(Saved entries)
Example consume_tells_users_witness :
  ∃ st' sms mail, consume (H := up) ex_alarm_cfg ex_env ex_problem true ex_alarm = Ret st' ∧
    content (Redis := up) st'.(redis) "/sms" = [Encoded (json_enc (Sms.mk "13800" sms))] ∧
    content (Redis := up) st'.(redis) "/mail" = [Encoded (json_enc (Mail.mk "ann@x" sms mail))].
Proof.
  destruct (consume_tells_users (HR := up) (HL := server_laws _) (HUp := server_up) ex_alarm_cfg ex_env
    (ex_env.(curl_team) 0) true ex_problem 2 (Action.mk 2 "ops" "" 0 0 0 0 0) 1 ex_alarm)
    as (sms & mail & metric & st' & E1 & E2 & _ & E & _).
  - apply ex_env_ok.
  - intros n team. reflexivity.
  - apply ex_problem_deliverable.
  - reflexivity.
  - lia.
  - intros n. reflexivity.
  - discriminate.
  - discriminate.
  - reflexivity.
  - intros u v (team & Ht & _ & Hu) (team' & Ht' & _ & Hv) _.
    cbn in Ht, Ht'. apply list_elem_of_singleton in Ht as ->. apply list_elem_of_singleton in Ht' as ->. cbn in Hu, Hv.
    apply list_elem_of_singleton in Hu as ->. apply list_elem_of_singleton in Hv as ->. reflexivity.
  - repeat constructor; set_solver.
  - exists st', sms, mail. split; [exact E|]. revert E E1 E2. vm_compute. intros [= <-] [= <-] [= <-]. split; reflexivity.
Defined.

| Exercise |
Each line above from the one with "destruct (consume_tells_users (HR" up to and including the one with "- intros n. reflexivity." must be set down exactly, and no line outside that span may appear.

| Response |
  destruct (consume_tells_users (HR := up) (HL := server_laws _) (HUp := server_up) ex_alarm_cfg ex_env
    (ex_env.(curl_team) 0) true ex_problem 2 (Action.mk 2 "ops" "" 0 0 0 0 0) 1 ex_alarm)
    as (sms & mail & metric & st' & E1 & E2 & _ & E & _).
  - apply ex_env_ok.
  - intros n team. reflexivity.
  - apply ex_problem_deliverable.
  - reflexivity.
  - lia.
  - intros n. reflexivity.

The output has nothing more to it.